Stored data entries:
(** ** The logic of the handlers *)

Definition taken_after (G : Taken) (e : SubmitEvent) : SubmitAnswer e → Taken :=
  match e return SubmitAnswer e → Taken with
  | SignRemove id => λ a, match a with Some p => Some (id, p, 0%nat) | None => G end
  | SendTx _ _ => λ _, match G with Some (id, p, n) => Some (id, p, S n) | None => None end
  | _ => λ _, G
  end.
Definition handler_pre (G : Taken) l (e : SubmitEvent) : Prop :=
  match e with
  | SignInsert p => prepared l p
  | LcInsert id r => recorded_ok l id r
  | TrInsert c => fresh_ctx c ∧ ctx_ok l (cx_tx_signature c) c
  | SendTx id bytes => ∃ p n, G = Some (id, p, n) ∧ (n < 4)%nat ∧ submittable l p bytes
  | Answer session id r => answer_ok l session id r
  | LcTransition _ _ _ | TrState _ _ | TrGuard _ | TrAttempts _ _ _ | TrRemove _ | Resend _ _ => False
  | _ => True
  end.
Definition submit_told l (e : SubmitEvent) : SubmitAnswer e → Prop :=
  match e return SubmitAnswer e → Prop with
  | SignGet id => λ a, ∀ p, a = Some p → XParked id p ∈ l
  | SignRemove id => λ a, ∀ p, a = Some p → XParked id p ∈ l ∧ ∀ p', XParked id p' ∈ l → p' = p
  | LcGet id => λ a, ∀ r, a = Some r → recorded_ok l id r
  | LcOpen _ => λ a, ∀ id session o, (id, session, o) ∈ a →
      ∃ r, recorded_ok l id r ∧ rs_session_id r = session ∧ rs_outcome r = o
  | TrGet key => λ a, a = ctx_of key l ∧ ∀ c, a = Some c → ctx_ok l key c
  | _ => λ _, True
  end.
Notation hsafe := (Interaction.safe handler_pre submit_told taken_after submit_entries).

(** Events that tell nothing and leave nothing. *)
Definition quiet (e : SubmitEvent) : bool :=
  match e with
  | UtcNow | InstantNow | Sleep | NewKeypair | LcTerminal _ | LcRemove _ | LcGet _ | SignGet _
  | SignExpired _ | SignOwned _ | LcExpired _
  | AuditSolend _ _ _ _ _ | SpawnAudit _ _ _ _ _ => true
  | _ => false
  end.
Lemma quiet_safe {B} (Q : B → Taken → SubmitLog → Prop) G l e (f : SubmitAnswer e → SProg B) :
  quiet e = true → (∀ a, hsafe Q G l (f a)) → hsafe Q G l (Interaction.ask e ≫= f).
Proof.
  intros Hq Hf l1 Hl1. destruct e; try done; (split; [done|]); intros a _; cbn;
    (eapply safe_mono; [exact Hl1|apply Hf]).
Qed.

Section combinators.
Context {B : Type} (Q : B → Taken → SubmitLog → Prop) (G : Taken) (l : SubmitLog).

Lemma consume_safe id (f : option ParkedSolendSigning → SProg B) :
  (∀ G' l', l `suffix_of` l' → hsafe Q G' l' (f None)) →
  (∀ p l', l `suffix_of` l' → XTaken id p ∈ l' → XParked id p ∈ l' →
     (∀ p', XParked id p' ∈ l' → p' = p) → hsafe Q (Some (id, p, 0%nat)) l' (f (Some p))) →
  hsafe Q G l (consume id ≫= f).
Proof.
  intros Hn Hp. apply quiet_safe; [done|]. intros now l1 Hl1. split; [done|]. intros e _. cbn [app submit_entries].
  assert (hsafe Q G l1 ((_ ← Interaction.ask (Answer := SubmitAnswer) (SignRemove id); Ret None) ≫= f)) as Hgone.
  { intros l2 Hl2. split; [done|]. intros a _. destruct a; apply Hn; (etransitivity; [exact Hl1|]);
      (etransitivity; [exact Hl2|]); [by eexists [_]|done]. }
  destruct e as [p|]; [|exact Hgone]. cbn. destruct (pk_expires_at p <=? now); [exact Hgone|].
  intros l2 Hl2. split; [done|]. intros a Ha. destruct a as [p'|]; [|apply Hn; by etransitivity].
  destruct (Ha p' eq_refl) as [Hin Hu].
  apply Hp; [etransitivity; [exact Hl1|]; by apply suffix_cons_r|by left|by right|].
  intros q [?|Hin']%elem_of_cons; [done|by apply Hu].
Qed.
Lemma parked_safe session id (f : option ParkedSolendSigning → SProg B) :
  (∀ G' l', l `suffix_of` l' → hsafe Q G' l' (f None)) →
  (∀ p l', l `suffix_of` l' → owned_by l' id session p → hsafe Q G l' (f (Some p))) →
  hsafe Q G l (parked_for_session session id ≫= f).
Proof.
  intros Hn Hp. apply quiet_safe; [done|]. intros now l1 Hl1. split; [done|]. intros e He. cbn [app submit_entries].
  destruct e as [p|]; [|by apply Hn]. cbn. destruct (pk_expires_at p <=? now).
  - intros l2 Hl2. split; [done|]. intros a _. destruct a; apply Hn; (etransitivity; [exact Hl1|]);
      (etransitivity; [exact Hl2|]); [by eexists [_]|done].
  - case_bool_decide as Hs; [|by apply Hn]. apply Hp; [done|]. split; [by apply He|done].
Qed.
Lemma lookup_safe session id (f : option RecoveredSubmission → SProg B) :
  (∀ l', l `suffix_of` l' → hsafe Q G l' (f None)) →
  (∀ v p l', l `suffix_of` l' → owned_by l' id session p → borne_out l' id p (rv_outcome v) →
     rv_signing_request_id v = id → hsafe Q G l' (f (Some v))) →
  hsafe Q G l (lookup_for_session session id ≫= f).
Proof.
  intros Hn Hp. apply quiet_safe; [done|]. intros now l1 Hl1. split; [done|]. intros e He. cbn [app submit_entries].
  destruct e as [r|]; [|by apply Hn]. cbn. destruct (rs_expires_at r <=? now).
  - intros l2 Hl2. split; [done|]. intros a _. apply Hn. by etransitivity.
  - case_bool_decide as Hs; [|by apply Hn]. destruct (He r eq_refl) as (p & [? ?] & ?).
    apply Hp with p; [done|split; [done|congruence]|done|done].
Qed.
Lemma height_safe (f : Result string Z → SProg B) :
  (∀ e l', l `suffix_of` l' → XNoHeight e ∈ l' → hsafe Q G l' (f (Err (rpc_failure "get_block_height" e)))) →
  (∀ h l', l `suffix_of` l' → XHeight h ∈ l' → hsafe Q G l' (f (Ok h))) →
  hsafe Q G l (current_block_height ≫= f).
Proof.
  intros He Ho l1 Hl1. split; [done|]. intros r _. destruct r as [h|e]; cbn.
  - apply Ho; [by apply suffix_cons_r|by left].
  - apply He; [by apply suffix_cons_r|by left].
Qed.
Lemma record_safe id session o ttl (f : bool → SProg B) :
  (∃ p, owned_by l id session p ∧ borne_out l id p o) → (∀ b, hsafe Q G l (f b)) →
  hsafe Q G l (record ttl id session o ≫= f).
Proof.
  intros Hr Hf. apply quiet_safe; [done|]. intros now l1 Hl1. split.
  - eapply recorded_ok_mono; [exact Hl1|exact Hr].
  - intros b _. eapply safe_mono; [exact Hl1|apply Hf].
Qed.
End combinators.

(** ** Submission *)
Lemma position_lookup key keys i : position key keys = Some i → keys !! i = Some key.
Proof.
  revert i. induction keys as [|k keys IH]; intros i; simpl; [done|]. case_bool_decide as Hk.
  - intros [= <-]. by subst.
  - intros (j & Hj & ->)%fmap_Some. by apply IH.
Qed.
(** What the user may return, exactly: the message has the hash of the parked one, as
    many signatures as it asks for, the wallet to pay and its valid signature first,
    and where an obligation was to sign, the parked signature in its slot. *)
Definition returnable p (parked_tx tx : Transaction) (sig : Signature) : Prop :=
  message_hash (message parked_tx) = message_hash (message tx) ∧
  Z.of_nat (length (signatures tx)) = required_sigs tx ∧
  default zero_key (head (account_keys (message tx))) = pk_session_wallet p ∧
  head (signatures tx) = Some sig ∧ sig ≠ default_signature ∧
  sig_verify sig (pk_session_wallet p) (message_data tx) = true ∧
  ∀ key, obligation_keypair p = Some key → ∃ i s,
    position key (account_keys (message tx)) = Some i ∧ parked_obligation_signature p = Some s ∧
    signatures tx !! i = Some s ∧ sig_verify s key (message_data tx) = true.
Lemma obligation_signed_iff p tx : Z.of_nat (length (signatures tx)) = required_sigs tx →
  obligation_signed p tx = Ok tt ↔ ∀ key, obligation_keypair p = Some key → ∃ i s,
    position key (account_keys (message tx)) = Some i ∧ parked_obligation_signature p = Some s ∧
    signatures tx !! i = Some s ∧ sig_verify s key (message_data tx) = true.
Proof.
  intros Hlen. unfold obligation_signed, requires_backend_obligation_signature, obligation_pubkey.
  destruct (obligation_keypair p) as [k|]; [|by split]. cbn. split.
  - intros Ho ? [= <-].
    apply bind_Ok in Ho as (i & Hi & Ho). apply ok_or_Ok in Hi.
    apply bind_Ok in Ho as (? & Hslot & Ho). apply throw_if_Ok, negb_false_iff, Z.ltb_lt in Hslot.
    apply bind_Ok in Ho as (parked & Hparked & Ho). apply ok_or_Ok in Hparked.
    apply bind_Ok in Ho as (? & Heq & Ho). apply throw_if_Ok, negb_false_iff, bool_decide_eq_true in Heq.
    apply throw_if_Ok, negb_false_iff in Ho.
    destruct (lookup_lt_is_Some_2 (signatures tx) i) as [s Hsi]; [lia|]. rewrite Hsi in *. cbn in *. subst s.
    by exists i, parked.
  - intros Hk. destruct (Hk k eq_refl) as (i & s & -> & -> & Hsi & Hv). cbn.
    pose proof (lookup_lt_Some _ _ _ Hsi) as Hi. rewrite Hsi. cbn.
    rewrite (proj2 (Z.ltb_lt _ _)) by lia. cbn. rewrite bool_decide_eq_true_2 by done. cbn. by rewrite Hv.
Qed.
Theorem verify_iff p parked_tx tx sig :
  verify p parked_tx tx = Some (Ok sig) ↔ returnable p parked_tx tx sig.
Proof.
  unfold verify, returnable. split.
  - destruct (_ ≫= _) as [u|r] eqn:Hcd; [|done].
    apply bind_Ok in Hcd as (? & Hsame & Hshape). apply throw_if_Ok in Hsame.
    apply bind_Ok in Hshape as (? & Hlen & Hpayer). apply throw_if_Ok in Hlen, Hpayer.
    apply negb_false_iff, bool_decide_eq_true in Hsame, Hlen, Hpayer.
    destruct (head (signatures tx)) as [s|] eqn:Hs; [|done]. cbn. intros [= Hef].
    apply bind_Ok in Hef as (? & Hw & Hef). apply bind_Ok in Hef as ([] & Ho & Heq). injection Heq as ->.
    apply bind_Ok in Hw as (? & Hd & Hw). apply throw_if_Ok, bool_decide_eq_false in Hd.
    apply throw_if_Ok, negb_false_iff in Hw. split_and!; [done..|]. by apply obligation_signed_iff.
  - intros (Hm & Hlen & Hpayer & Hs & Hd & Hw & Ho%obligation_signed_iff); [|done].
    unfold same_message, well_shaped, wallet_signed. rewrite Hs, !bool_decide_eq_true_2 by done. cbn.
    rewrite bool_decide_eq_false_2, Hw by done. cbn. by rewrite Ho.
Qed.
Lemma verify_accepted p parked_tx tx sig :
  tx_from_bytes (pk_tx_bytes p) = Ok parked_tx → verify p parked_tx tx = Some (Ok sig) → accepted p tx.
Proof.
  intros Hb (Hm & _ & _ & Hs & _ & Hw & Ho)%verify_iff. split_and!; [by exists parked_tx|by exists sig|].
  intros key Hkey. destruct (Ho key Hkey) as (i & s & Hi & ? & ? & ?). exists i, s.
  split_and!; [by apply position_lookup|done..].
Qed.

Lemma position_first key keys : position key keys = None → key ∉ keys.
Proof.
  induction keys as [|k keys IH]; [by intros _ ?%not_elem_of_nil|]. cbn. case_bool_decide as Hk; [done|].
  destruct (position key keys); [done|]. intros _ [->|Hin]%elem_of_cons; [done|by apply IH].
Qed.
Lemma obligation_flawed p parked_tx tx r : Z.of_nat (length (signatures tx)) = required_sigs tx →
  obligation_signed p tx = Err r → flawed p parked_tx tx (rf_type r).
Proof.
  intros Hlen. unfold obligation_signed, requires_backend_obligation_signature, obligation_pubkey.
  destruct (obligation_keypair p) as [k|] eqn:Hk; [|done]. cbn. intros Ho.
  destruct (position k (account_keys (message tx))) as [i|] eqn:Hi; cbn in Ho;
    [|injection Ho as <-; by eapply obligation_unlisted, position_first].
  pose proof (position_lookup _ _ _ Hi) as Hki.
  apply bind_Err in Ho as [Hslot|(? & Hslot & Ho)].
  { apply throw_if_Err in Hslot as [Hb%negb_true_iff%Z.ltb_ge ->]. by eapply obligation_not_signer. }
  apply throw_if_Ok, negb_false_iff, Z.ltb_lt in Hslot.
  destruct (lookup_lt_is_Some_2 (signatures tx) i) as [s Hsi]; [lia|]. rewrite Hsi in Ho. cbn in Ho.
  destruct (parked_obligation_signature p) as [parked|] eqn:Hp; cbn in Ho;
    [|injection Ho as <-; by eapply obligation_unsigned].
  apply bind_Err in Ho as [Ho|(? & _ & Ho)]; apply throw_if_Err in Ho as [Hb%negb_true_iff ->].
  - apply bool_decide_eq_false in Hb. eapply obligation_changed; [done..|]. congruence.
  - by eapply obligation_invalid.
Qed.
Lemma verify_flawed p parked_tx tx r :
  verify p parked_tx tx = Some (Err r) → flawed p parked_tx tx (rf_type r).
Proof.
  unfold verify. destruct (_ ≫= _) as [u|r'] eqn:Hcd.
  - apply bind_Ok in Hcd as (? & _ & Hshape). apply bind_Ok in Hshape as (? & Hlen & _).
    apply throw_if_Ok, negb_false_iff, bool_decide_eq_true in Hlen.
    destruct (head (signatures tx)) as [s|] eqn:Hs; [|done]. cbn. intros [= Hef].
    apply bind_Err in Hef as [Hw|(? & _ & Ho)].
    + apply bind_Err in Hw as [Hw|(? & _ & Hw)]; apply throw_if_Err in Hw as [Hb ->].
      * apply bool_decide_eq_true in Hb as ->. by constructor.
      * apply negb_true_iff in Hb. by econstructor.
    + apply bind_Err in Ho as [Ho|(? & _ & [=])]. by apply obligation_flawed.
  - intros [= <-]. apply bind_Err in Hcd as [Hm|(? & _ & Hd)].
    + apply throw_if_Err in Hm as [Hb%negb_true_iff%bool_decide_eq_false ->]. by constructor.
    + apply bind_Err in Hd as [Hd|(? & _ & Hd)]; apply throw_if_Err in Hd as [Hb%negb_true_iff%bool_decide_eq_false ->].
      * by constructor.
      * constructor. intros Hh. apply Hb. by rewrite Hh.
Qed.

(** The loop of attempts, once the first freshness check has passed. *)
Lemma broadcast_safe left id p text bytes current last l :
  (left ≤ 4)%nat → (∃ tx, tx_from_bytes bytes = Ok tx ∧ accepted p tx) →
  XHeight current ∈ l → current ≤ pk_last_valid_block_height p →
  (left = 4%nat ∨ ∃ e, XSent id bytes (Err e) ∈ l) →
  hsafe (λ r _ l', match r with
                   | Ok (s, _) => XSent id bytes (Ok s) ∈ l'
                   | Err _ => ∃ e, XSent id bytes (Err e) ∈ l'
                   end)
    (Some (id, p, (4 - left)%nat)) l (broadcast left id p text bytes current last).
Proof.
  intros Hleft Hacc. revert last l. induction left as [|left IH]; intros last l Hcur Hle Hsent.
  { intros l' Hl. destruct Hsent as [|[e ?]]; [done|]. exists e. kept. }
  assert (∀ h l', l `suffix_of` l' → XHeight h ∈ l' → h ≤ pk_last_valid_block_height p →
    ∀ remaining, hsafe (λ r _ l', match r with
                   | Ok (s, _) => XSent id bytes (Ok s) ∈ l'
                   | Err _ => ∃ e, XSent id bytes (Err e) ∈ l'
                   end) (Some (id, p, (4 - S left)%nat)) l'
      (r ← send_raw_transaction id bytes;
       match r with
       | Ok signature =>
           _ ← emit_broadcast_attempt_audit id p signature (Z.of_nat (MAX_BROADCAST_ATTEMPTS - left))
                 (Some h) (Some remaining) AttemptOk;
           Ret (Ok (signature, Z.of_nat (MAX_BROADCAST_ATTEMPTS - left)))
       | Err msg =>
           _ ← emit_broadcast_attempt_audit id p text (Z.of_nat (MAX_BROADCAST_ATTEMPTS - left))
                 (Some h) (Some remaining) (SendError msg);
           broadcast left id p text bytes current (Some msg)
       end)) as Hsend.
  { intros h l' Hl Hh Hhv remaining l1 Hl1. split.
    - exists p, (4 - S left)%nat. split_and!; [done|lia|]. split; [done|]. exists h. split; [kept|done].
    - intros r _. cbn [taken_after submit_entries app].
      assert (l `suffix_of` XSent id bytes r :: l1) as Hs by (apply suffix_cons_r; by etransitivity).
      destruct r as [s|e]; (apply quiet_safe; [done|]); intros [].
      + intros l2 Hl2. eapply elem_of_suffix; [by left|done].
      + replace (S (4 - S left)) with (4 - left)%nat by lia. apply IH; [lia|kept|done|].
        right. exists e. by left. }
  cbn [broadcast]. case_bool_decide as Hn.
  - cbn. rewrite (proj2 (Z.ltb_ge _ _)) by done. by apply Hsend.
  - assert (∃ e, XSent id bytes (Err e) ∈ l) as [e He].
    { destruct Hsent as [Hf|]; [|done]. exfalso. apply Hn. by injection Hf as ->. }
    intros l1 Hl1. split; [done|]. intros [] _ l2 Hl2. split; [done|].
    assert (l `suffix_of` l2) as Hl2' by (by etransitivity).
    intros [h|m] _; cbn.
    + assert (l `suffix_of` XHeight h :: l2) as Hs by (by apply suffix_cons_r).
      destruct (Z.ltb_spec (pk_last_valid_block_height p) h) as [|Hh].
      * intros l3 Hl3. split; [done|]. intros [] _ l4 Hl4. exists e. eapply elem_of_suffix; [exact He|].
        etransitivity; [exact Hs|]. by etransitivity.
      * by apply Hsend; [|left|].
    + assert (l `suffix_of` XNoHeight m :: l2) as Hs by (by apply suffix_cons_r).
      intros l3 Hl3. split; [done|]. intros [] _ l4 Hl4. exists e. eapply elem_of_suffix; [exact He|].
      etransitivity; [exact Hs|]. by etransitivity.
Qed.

Your instructions: In the records above, the line with "end)) as Hsend." marks the start and the line with "Hsent as [Hf|];" marks the end; copy that stretch exactly, both lines included, and nothing else.

Written response:
       end)) as Hsend.
  { intros h l' Hl Hh Hhv remaining l1 Hl1. split.
    - exists p, (4 - S left)%nat. split_and!; [done|lia|]. split; [done|]. exists h. split; [kept|done].
    - intros r _. cbn [taken_after submit_entries app].
      assert (l `suffix_of` XSent id bytes r :: l1) as Hs by (apply suffix_cons_r; by etransitivity).
      destruct r as [s|e]; (apply quiet_safe; [done|]); intros [].
      + intros l2 Hl2. eapply elem_of_suffix; [by left|done].
      + replace (S (4 - S left)) with (4 - left)%nat by lia. apply IH; [lia|kept|done|].
        right. exists e. by left. }
  cbn [broadcast]. case_bool_decide as Hn.
  - cbn. rewrite (proj2 (Z.ltb_ge _ _)) by done. by apply Hsend.
  - assert (∃ e, XSent id bytes (Err e) ∈ l) as [e He].
    { destruct Hsent as [Hf|]; [|done]. exfalso. apply Hn. by injection Hf as ->. }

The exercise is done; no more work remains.